Task to carry out: Scan the entries below for the word "Xorshift" and copy every line where it turns up.

Extracted records:

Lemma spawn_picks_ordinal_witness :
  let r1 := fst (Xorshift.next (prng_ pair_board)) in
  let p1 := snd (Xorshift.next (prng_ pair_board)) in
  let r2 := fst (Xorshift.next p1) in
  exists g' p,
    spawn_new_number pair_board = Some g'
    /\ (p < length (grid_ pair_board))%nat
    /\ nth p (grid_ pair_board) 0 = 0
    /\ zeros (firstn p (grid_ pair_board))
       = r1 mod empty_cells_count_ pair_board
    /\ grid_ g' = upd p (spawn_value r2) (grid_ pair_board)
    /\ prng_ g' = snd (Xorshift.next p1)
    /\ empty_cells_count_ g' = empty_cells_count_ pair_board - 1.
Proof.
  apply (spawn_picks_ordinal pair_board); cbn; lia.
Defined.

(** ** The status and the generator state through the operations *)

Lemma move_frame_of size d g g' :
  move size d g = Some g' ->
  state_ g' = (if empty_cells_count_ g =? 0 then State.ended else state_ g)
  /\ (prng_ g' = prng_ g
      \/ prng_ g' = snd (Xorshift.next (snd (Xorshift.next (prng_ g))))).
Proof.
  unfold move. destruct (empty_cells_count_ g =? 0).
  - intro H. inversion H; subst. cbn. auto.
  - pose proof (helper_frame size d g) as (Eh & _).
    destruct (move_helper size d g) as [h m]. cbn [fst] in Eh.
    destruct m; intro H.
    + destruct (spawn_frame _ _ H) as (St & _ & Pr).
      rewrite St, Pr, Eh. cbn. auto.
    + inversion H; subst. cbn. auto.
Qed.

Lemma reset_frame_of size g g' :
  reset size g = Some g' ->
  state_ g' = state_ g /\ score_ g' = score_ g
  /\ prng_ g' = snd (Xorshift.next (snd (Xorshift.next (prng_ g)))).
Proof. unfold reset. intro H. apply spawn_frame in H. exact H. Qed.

Task result:
  let r1 := fst (Xorshift.next (prng_ pair_board)) in
  let p1 := snd (Xorshift.next (prng_ pair_board)) in
  let r2 := fst (Xorshift.next p1) in
    /\ prng_ g' = snd (Xorshift.next p1)
      \/ prng_ g' = snd (Xorshift.next (snd (Xorshift.next (prng_ g))))).
  /\ prng_ g' = snd (Xorshift.next (snd (Xorshift.next (prng_ g)))).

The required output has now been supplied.